Defending Cannabis by Blaming Racism



"Historian Doris Kearns Goodwin tells Remnick that in 2007, Obama explained, “I have no desire to be one of those presidents who are just on the list—you see their pictures lined up on the wall. … I really want to be a President who makes a difference.” But Obama’s approval ratings are mired in the low 40s, a reality he partially—and unconvincingly—attributes to racism: “There’s some folks who just really dislike me because they don’t like the idea of a black president.” As HotAir’s Ed Morrissey notes, the existence of rump racists completely fail to explain Obama’s two electoral victories and his 60 percent-plus approval ratings at the start of his presidency. A far better explanation is simply that he’s failed to accomplish much of anything the public likes."

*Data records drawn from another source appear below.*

Lemma sys_unshare_cases e fl cur w t :
  world_ok w -> exact w -> uenv_ok e -> by_pid (w_tasks w) !! cur = Some t ->
  exists r w' ev, sys_unshare e fl cur w = Ok (r, w', ev) /\ world_ok w' /\ exact w' /\ w_tasks w' = w_tasks w /\
    ((r < 0 /\ ctxs w' = ctxs w /\ w_core w' = w_core w /\ ev = []) \/
     (r = 0 /\ exists c c', ctxs w !! cur = Some c /\ ctxs w' = <[cur := c']> (ctxs w) /\
        unshared (unshare_implied fl) c (w_core w) c' (w_core w') (fresh w'))).
Proof.
  intros Hw Hx He Ht. destruct (wo_ctx _ Hw _ _ Ht) as [c Hc]. unfold sys_unshare. rewrite Hc.
  destruct (ksys_unshare_cases e fl c (w_core w) (fresh w)) as (r & c2 & k5 & fr5 & ev & -> & Hfr & Hcase).
  { by eapply wo_live. } { intros o n. by apply wo_fresh. } { done. }
  cbn [mbind run_bind]. eexists r, _, ev. split; [done|].
  destruct Hcase as [(Hr & -> & -> & ->)|(-> & Hus)].
  - rewrite (insert_id (ctxs w) cur c Hc). split_and!; [|by destruct Hx|done|by left].
    destruct Hw as [H1 H2 H3 H4 H5]. split; try done. intros o n E. apply H3 in E. cbn [fresh]. lia.
  - destruct (Hus) as [[L1 L2] Hf5 Hcnt _ _ _].
    assert (Hx' : exact (World (w_tasks w) (<[cur := c2]> (ctxs w)) k5 fr5 (nr_threads w) (max_threads w)
      (total_forks w) (process_counts w) (user_writes w))).
    { destruct Hx as [H1 H2]. split; cbn [w_core ctxs w_tasks].
      - intros o. rewrite (holders_update o cur c c2 _ Hc), Hcnt, H1. done.
      - intros q Hq. apply lookup_insert_is_Some in Hq as [<-|[_ Hq]]; eauto. }
    split_and!; [|done|done|right; split; [done|by exists c, c2]].
    destruct Hw as [H1 H2 H3 H4 H5]. split; cbn [w_tasks ctxs w_core fresh]; try congruence.
    + intros q t' Hq. apply lookup_insert_is_Some. destruct (decide (cur = q)); [by left|right]. eauto.
    + intros q c' Hq. exact (exact_live _ q c' Hx' Hq).
    + intros o n. apply Hf5.
Qed.

(** C27. [unshare]: for all flags and all failures the call is defined and keeps
    the kernel well-formed and its reference counts exact.  An error changes
    nothing: no pointer, count, lock or allocation.  On success the task alone
    points to its file system information and to its file table, if the flags
    ask for them (also by implication, as for a new mount or user namespace),
    and all other pointers of all tasks are as before. *)
Theorem unshare_exact (e : uenv) (fl cur : Z) (w : world) (t : task_struct)
    (Hw : world_ok w) (Hx : exact w) (He : uenv_ok e) (Ht : by_pid (w_tasks w) !! cur = Some t) :
  exists r w' ev, sys_unshare e fl cur w = Ok (r, w', ev) /\ world_ok w' /\ exact w' /\ w_tasks w' = w_tasks w /\
    ((r < 0 /\ ctxs w' = ctxs w /\ w_core w' = w_core w /\ ev = []) \/
     (r = 0 /\ exists c c', ctxs w !! cur = Some c /\ ctxs w' = <[cur := c']> (ctxs w) /\
        c_sighand c' = c_sighand c /\ c_signal c' = c_signal c /\ c_mm c' = c_mm c /\ c_io c' = c_io c /\
        (if has (unshare_implied fl) CLONE_FS then holders (KFs, c_fs c') (ctxs w') = 1 else c_fs c' = c_fs c) /\
        (if has (unshare_implied fl) CLONE_FILES
         then forall i, c_files c' = Some i -> holders (KFiles, i) (ctxs w') = 1
         else c_files c' = c_files c))).
Proof.
  destruct (sys_unshare_cases e fl cur w t Hw Hx He Ht) as (r & w' & ev & E & Hw' & Hx' & Hts & Hcase).
  exists r, w', ev. split_and!; try done. destruct Hcase as [H|(-> & c & c' & Hc & Hcx & Hus)]; [by left|right].
  split; [done|]. exists c, c'. destruct Hus as [_ _ _ (R1 & R2 & R3 & R4) Hfs Hfd]. do 6 (split; [assumption|]). split.
  - destruct (has (unshare_implied fl) CLONE_FS); [|done]. rewrite <- (ex_cnt _ Hx' (KFs, c_fs c')). exact (cnt_some _ _ _ Hfs).
  - destruct (has (unshare_implied fl) CLONE_FILES); [|done]. intros i Hi.
    rewrite <- (ex_cnt _ Hx' (KFiles, i)). exact (cnt_some _ _ _ (Hfd i Hi)).
Qed.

More: http://www.thedailybeast.com/articles/2014/01/21/ending-the-war-on-pot-is-obama-s-last-chance-for-a-legacy.html

What a poor excuse from a lame duck president, that racism, when a large portion of minorities now disapprove of Obama, could be the problem, and ending another example of the inherent failure of prohibition by legalizing cannabis could be nothing more than a token (tokin?) gesture to appease those who have been most harmed by his partisan policies. Given the progress of the legalization movement, which effectively nullifies federal law under the Tenth Amendment and has been used since the northern war of aggression to end slavery on a state level without violence, institutionalized or otherwise. The president would do better to simply recognize reality instead of resisting it. Good ideas do not require force, nor do they need defending. But they do require indefatigable recognition. And is on us as individuals to promote the conscious solutions to predative, collectivist problems that a free society so greatly requires.